> **Instructions to follow**: If a line in the data below holds the word "mkServiceReport", copy it.

> **Records shown**:
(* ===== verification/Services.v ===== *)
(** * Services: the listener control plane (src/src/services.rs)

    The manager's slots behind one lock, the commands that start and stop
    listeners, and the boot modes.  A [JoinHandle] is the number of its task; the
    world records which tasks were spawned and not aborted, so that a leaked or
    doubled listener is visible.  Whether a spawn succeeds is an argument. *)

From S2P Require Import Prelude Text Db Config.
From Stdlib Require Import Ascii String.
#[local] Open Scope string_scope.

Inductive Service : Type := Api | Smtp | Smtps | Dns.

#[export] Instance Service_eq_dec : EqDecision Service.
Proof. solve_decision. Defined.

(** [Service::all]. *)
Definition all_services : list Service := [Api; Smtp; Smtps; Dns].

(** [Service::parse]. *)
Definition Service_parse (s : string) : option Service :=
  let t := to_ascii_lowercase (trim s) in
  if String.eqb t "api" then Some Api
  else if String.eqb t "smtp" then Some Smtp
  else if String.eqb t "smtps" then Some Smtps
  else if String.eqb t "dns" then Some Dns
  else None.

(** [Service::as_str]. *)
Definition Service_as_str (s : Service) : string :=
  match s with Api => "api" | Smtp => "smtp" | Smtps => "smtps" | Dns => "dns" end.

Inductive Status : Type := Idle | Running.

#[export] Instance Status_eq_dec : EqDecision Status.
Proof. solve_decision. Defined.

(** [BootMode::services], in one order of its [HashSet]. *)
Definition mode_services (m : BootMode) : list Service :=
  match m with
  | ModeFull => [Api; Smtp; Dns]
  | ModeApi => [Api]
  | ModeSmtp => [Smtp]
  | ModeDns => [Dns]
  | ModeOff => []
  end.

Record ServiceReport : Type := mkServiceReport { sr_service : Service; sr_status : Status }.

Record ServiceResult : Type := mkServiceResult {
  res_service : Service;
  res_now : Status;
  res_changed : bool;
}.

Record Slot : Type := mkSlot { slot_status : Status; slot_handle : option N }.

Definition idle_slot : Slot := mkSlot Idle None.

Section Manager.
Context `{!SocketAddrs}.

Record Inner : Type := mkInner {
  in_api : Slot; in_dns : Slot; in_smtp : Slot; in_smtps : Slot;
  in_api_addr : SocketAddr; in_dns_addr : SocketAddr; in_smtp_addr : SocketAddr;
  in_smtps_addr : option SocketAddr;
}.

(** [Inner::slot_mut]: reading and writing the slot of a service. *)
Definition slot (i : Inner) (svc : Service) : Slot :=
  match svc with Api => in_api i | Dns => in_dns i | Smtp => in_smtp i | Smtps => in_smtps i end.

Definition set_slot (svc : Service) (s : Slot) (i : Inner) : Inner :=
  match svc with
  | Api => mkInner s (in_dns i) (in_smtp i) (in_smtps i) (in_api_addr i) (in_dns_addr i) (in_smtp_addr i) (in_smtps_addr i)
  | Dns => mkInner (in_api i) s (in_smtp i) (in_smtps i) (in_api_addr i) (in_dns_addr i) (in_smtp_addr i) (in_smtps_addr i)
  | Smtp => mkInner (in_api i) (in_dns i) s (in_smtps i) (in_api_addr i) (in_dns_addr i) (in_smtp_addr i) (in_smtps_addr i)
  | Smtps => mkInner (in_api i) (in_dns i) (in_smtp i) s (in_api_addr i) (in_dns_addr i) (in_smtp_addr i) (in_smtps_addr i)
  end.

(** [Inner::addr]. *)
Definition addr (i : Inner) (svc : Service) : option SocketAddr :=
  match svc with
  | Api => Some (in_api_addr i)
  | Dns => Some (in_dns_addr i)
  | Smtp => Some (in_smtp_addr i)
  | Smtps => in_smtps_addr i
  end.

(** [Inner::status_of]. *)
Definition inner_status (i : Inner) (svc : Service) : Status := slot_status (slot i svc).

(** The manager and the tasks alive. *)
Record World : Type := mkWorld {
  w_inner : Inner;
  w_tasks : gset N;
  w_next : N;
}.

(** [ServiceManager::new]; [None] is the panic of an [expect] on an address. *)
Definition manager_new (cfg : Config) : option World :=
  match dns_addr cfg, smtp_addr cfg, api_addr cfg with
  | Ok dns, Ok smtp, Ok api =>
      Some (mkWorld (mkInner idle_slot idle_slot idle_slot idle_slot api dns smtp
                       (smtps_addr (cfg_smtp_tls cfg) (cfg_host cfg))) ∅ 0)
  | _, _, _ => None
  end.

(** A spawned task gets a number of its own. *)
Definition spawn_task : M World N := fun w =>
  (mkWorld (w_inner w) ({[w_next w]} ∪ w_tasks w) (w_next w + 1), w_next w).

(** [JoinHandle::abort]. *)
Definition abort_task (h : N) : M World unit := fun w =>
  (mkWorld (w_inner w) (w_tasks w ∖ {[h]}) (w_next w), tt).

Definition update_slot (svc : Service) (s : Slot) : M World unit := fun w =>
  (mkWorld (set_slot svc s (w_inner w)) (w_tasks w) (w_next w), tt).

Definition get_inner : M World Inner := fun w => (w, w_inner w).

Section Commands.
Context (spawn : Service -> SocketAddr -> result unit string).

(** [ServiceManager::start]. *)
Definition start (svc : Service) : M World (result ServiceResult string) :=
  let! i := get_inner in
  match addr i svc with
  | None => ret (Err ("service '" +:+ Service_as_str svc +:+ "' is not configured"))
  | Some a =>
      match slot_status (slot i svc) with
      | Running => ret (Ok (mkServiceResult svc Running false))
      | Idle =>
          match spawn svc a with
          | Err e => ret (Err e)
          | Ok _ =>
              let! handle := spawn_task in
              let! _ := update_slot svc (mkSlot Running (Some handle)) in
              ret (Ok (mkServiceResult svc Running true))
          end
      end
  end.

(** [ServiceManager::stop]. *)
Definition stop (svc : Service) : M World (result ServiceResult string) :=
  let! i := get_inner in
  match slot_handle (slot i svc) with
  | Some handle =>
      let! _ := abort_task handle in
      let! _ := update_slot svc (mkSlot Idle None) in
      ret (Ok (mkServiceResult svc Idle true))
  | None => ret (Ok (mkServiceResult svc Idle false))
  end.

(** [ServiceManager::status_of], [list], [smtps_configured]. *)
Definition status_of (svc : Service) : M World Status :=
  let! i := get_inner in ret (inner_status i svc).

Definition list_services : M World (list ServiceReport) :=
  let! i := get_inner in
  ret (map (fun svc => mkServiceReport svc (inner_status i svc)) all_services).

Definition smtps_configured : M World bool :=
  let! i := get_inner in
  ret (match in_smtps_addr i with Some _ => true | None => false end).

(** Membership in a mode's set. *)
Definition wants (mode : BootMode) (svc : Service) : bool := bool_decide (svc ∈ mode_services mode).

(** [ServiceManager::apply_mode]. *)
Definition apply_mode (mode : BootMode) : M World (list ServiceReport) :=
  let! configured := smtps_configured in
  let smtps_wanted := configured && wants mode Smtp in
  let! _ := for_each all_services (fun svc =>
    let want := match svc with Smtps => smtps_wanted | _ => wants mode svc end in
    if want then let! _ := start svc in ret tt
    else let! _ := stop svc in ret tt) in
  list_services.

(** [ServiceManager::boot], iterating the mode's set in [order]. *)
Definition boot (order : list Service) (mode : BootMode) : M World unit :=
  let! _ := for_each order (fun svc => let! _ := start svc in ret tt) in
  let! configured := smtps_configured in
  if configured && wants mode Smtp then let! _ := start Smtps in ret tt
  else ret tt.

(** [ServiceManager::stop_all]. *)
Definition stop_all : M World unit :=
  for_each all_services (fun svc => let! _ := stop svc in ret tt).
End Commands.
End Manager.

> **Task output**:
Record ServiceReport : Type := mkServiceReport { sr_service : Service; sr_status : Status }.
  ret (map (fun svc => mkServiceReport svc (inner_status i svc)) all_services).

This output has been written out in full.